Comment 4 Raghavendra G 2017-04-04 04:39:16 UTC
This can also happen because 
1. the layout of parent directory changed
2. but a lookup was not sent on src/dst. So, no entry corresponding to src/dst is present on newly hashed-subvols
3. rename is issued.

Since a rename expects an entry on hashed-subvol, an attempt to unlink/rename/link might fail.

To summarize, this bug can happen both because of 
1. changes in layout
2. migration of file in the window b/w lookup and rename fops.

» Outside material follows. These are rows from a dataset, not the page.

(** Starting an event: its container has a buffer. *)
Lemma named_ref_safe p0 new id sh tr :
  balanced p0 new sh tr →
  main_safe (named_ref id) (λ r sh tr, ∃ n V ws, r = (id, n)
    ∧ midway V id (V id) ws sh tr ∧ (∀ c, (V c).1 = start_of (V c).2)
    ∧ Forall (window_ok cfg) ws ∧ ∀ c, flushed c ws ++ (V c).2 = p0 c ++ new c) sh tr.
Proof.
  intros Hs. apply safe_act. intros s1 t1 H1. eapply balanced_keeps in Hs; [|exact H1].
  set (r := (id, erased_count id s1)).
  eapply holds_mono; [apply (holds_and _ (λ x _, ∃ sh', x = inr (r, sh')))|].
  { apply holds_ret. eauto. }
  { apply (buffer_ref_keeps cfg id). }
  intros x e [[s2 ->] [Hk _]]. split; [done|]. eapply balanced_keeps in Hs; [|exact Hk].
  apply safe_act. intros s3 t3 H3. eapply balanced_keeps in Hs; [|exact H3].
  destruct (deref r s3) as [b|] eqn:Hd; [|by apply holds_ret].
  io_step. apply holds_ret. apply holds_ret. split; [done|]. cbn [focus safe thread_then].
  rewrite !app_nil_r. destruct Hs as (Hc & Hst & ws & ns & He & Hw & Hb).
  exists (erased_count id s1), (window_view s3), ws. split_and!; [done| |done..].
  pose proof (deref_lookup _ _ _ Hd) as Hl. cbn [fst r] in Hl.
  split_and!; [by rewrite config_assign| | |by exists ns].
  - exists (set_id id b). split; [|by destruct b]. unfold assign. destruct s3 as [a3 e3 i3].
    cbn [sh_agent with_agent]. by rewrite buffers_set_buffers, lookup_insert_eq.
  - intros c. rewrite view_assign. cbn [fst r]. case_decide; [subst|done].
    unfold window_view. rewrite Hl. by destruct b.
Qed.

Section event.
Context (regex_search : string → string → option bool) (erase_order : list string → list string).

(** The name the mapper gives, and the filter. *)
Lemma mapContainerId_safe p0 new cg p sh tr :
  balanced p0 new sh tr →
  main_safe (mapContainerId_thread cg p) (λ id sh tr, id ≠ "" ∧ balanced p0 new sh tr) sh tr.
Proof.
  intros Hs. apply safe_act. intros s1 t1 H1. eapply balanced_keeps in Hs; [|exact H1].
  io_step. eapply holds_mono; [apply mapContainerId_holds|].
  intros [id a] e (He & Hid & d & m & Ha). cbn [fst snd] in *. apply holds_ret. split; [done|].
  cbn [safe]. split; [done|]. rewrite app_nil_r. subst a.
  eapply balanced_keeps; [|exact Hs]. apply with_agent_keeps;
    [apply config_set_mappers|apply buffers_set_mappers|].
  eapply Forall_impl; [exact He|]. intros [A c x]. destruct c; try done.
Qed.
#[local] Instance policy_thread_legal c p ty s : LegalT (W:=W) (handlePolicy_thread c p ty s).
Proof. unfold handlePolicy_thread. apply _. Qed.

#[local] Instance samples_legal samples : LegalT (W:=W) (main_thread regex_search erase_order samples).
Proof.
  unfold main_thread. apply legalT_each. intros [data| |]; cbn [thread_of]; [|apply _..].
  unfold handleEventThunk_thread, handleEvent_thread, mapContainerId_thread, mapContainerId. cbv zeta. apply _.
Qed.

#[local] Instance client_legal fd : LegalT (W:=W) (handleClient_thread fd).
Proof. unfold handleClient_thread, sendResponse_thread, AgentServer.sendResponse. cbv zeta. apply _. Qed.

#[local] Instance server_loop_legal turns : LegalT (W:=W) (server_loop turns).
Proof.
  unfold server_loop, in_agent. induction turns as [|n IH]; cbn [serverLoop_thread]; [apply _|].
  unfold serve_turn. apply _.
Qed.

#[local] Instance poll_thread_legal fuel : LegalT (W:=W) (poll_thread regex_search erase_order fuel).
Proof. induction fuel as [|n IH]; cbn [poll_thread]; unfold in_agent; apply _. Qed.

#[local] Instance run_thread_legal fuel : LegalT (W:=W) (run_thread regex_search erase_order fuel).
Proof. unfold run_thread, in_agent, stop_thread, close_listener. apply _. Qed.

#[export] Instance process_legal turns sched fuel :
  Legal (process (W:=W) regex_search erase_order (server_loop turns) sched fuel).
Proof.
  unfold process, run_process, loadConfig, envOrDefault, envOrDefaultInt, envOrDefaultBool,
    create, PolicyEnforcer.create, ContainerMapper.create, ContainerMapper.detectRuntime,
    ContainerMapper.execCommand, ContainerMapper.fileExists,
    initBpf, initServer, cleanupBpf, release, destroy, AgentServer.start, AgentServer.stop.
  cbv zeta. apply _.
Qed.
End methods.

Comment 5 Prasad Desala 2017-07-27 13:19:14 UTC
Observed the same issue on glusterfs version 3.8.4-35.el7rhgs.x86_64.
Steps:
======
1) On a nfs-ganesha setup, create a distributed-replicate volume and start it.
2) nfs mount it on multiple clients.
3) Create few files from the mount point.
4) Add few bricks and trigger rebalance.
5) From one client start renaming the files, and from other client start changing file permission and continuous lookups.

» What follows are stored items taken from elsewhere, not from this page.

(** * Duplicate detection and dataset consolidation: [deduplicate.py]

  A shallow embedding of [organize_duplicates] and [has_image_files],
  and the properties of the exact-duplicate pass, the consolidated
  numbering, the similarity clusterer and the index files.

  Python [str] and [bytes] values are Rocq strings (sequences of 8-bit
  characters); Python sets are [gset]; the audit directory is a finite map
  from paths to file contents; the two insertion-ordered dictionaries of
  the source ([hashes], [file_mapping]) are association lists, because the
  code iterates over them in insertion order. *)

From Stdlib Require Import Ascii DecimalString DecimalNat.
From stdpp Require Import gmap strings list.

#[local] Set Warnings "-clear-no-such-hyp".


(** ** Strings *)

Module Str.

(** [s[:n]] and [s[n:]] for a non-negative [n]. *)
Fixpoint take (n : nat) (s : string) : string :=
  match n, s with
  | S n', String a s' => String a (take n' s')
  | _, _ => ""
  end.

Fixpoint drop (n : nat) (s : string) : string :=
  match n, s with
  | S n', String _ s' => drop n' s'
  | _, _ => s
  end.

(** [s.rfind(c)]: the highest index of [c] in [s], [-1] when there is none. *)
Fixpoint rfind (c : ascii) (s : string) : Z :=
  match s with
  | "" => -1
  | String a s' =>
      let r := rfind c s' in
      if bool_decide (0 ≤ r)%Z then (r + 1)%Z
      else if bool_decide (a = c) then 0%Z else (-1)%Z
  end.

Definition startswith (c : ascii) (s : string) : bool :=
  match s with
  | String a _ => bool_decide (a = c)
  | "" => false
  end.

Fixpoint endswith (c : ascii) (s : string) : bool :=
  match s with
  | "" => false
  | String a "" => bool_decide (a = c)
  | String _ s' => endswith c s'
  end.

Fixpoint all_char (c : ascii) (s : string) : bool :=
  match s with
  | "" => true
  | String a s' => bool_decide (a = c) && all_char c s'
  end.

Fixpoint mem (c : ascii) (s : string) : bool :=
  match s with
  | "" => false
  | String a s' => bool_decide (a = c) || mem c s'
  end.

(** [str.lower()] on the ASCII letters; every other byte is kept. The
    only characters outside ASCII that Python lowers to an ASCII letter
    do not occur in the extensions this program compares with. *)
Definition lower_char (a : ascii) : ascii :=
  let n := Ascii.N_of_ascii a in
  if bool_decide (65 ≤ n)%N && bool_decide (n ≤ 90)%N
  then Ascii.ascii_of_N (n + 32) else a.

Fixpoint lower (s : string) : string :=
  match s with
  | "" => ""
  | String a s' => String (lower_char a) (lower s')
  end.

Fixpoint replicate (n : nat) (c : ascii) : string :=
  match n with
  | 0 => ""
  | S n' => String c (replicate n' c)
  end.

Fixpoint concat (l : list string) : string :=
  match l with
  | [] => ""
  | s :: l' => s +:+ concat l'
  end.

End Str.

(** ** [os.path] on a POSIX system *)

Module OsPath.

Definition sep : ascii := "/"%char.
Definition extsep : ascii := "."%char.

(** [os.path.join(a, b)] *)
Definition join (a b : string) : string :=
  if Str.startswith sep b then b
  else if bool_decide (a = "") || Str.endswith sep a then a +:+ b
  else a +:+ "/" +:+ b.

(** [os.path.basename(p)]: [p[p.rfind('/') + 1:]] *)
Definition basename (p : string) : string :=
  Str.drop (Z.to_nat (Str.rfind sep p + 1)) p.

(** [os.path.splitext(p)]: the extension starts at the last dot of the
    last component, unless that component has only dots before it. *)
Definition splitext (p : string) : string * string :=
  let sepIndex := Str.rfind sep p in
  let dotIndex := Str.rfind extsep p in
  let filenameIndex := (sepIndex + 1)%Z in
  if bool_decide (sepIndex < dotIndex)%Z
     && negb (Str.all_char extsep
                (Str.take (Z.to_nat (dotIndex - filenameIndex))
                   (Str.drop (Z.to_nat filenameIndex) p)))
  then (Str.take (Z.to_nat dotIndex) p, Str.drop (Z.to_nat dotIndex) p)
  else (p, "").

(** An extension is empty or starts with a dot. *)
Definition is_ext (e : string) : bool :=
  match e with
  | "" => true
  | String a _ => bool_decide (a = OsPath.extsep)
  end.

End OsPath.

(** ** Formatting of integers *)

Module Fmt.

(** [str(n)] and the [{n}] of an f-string, for a natural number *)
Definition dec (n : nat) : string :=
  NilEmpty.string_of_uint (Nat.to_uint n).

(** [f"{n:05d}"]: decimal, padded with zeros on the left to width 5 *)
Definition d05 (n : nat) : string :=
  let s := dec n in
  Str.replicate (5 - String.length s) "0"%char +:+ s.

Definition is_digit (a : ascii) : bool :=
  let n := Ascii.N_of_ascii a in
  bool_decide (48 ≤ n)%N && bool_decide (n ≤ 57)%N.

Fixpoint all_digits (s : string) : bool :=
  match s with
  | "" => true
  | String a s' => is_digit a && all_digits s'
  end.

(** The number that a string of decimal digits writes *)
Definition value (s : string) : option nat :=
  Nat.of_uint <$> NilEmpty.uint_of_string s.

End Fmt.


(** ** Dictionaries in insertion order

    [hashes] and [file_mapping] are Python dictionaries that the code walks
    in insertion order: an association list in which a key occurs once, a
    new key goes to the end and an assignment to a present key keeps its
    place. *)

Module Dict.

Fixpoint get {V : Type} (k : string) (d : list (string * V)) : option V :=
  match d with
  | [] => None
  | (k', v) :: d' => if decide (k' = k) then Some v else get k d'
  end.

Fixpoint set {V : Type} (k : string) (v : V) (d : list (string * V))
  : list (string * V) :=
  match d with
  | [] => [(k, v)]
  | (k', v') :: d' =>
      if decide (k' = k) then (k, v) :: d' else (k', v') :: set k v d'
  end.

Definition mem {V : Type} (k : string) (d : list (string * V)) : bool :=
  bool_decide (is_Some (get k d)).

End Dict.

(** ** What a run reads from outside

    The source tree is read only, and the audit directory that the run
    writes is a separate store (the pipeline calls [organize_duplicates]
    with two sibling directories), so a source file has the same bytes
    whenever the run opens it. [Image.open] opens the file as [open] does,
    so it raises when [open] raises, and what PIL decodes is a function of
    the bytes. *)

Class World := {
  (** [open(path, 'rb').read()], [None] when opening or reading raises *)
  read_bytes : string → option string;
  (** [hashlib.md5(data).hexdigest()] *)
  md5_hexdigest : string → string;
  (** [imagehash.phash] of the image that PIL decodes from the bytes, a
      64-bit fingerprint; [None] when decoding raises *)
  phash : string → option N;
}.

(** [os.walk(source_directory)]: one [(root, files)] per directory *)
Definition tree : Type := list (string * list string).

(** The audit directory: path ↦ content of the file *)
Abbreviation store := (gmap string string).

Definition nl : string := String "010"%char "".

(** The file paths in the order of the two nested loops over the walk *)
Definition walk_paths (t : tree) : list string :=
  t ≫= λ '(root, files), OsPath.join root <$> files.

Definition walk_files (t : tree) : list string := t ≫= snd.

(** ** File operations on the audit directory

    The store holds the files; the directories that [os.makedirs] creates
    hold nothing and are left out, as are the messages of the logger other
    than the paths of the warnings of the first pass. A failure to write is
    not modelled. *)

Definition path_exists (path : string) (fs : store) : bool :=
  bool_decide (is_Some (fs !! path)).

(** [open(path, "w")] followed by the writes of [text] *)
Definition write_text (path text : string) (fs : store) : store :=
  <[path := text]> fs.

(** [open(path, "a")] followed by the writes of [text] *)
Definition append_text (path text : string) (fs : store) : store :=
  <[path := default "" (fs !! path) +:+ text]> fs.

(** [shutil.copy2(src, dst)]: raises when the source cannot be read *)
Definition copy2 `{World} (src dst : string) (fs : store) : option store :=
  data ← read_bytes src;
  Some (<[dst := data]> fs).

(** ** First pass: exact duplicates *)

(** The body of the hashing loop: the digest of a readable file is looked
    up in [hashes] and the path appended to its list; a file that cannot be
    read is logged and skipped. The second component collects the paths of
    the warnings. *)
Definition hash_file `{World}
    (acc : list (string * list string) * list string) (filepath : string)
  : list (string * list string) * list string :=
  let '(hashes, skipped) := acc in
  match read_bytes filepath with
  | Some data =>
      let file_hash := md5_hexdigest data in
      let hashes :=
        if Dict.mem file_hash hashes then hashes
        else Dict.set file_hash [] hashes in
      (Dict.set file_hash
         (default [] (Dict.get file_hash hashes) ++ [filepath]) hashes,
       skipped)
  | None => (hashes, skipped ++ [filepath])
  end.

Definition find_exact `{World} (t : tree)
  : list (string * list string) * list string :=
  fold_left hash_file (walk_paths t) ([], []).

(** The digest that the first pass computes for a path, and the paths of
    a list that have a given digest, in the order of the list. *)
Definition digest `{World} (filepath : string) : option string :=
  md5_hexdigest <$> read_bytes filepath.

Definition with_digest `{World} (k : string) (l : list string) : list string :=
  filter (λ p, digest p = Some k) l.

(** [[paths for paths in hashes.values() if len(paths) > 1]] *)
Definition exact_dup_groups_of (hashes : list (string * list string))
  : list (list string) :=
  filter (λ paths, 1 < length paths) hashes.*2.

Few files rename operation failed with error 'No such file or directory'. on lookup from mount point we can find those files.

Mount point:
=============
mv: cannot move ‘rename_0_file_32’ to ‘rename_1_file_32’: No such file or directory
mv: cannot move ‘rename_0_file_38’ to ‘rename_1_file_38’: No such file or directory
mv: cannot move ‘rename_0_file_66’ to ‘rename_1_file_66’: No such file or directory
mv: cannot move ‘rename_0_file_75’ to ‘rename_1_file_75’: No such file or directory
mv: cannot move ‘rename_0_file_79’ to ‘rename_1_file_79’: No such file or directory
mv: cannot move ‘rename_0_file_142’ to ‘rename_1_file_142’: No such file or directory
mv: cannot move ‘rename_0_file_218’ to ‘rename_1_file_218’: No such file or directory
mv: cannot move ‘rename_0_file_222’ to ‘rename_1_file_222’: No such file or directory
mv: cannot move ‘rename_0_file_239’ to ‘rename_1_file_239’: No such file or directory
mv: cannot move ‘rename_0_file_295’ to ‘rename_1_file_295’: No such file or directory
mv: cannot move ‘rename_0_file_300’ to ‘rename_1_file_300’: No such file or directory
mv: cannot move ‘rename_0_file_375’ to ‘rename_1_file_375’: No such file or directory
mv: cannot move ‘rename_0_file_400’ to ‘rename_1_file_400’: No such file or directory
mv: cannot move ‘rename_0_file_426’ to ‘rename_1_file_426’: No such file or directory
mv: cannot move ‘rename_0_file_514’ to ‘rename_1_file_514’: No such file or directory
mv: cannot move ‘rename_0_file_525’ to ‘rename_1_file_525’: No such file or directory
mv: cannot move ‘rename_0_file_556’ to ‘rename_1_file_556’: No such file or directory
mv: cannot move ‘rename_0_file_679’ to ‘rename_1_file_679’: No such file or directory
mv: cannot move ‘rename_0_file_809’ to ‘rename_1_file_809’: No such file or directory
mv: cannot move ‘rename_0_file_817’ to ‘rename_1_file_817’: No such file or directory

Comment 7 Prasad Desala 2018-04-09 09:17:02 UTC
Hit this issue on 3.4.0(3.12.2-7) while doing the same steps as in the description.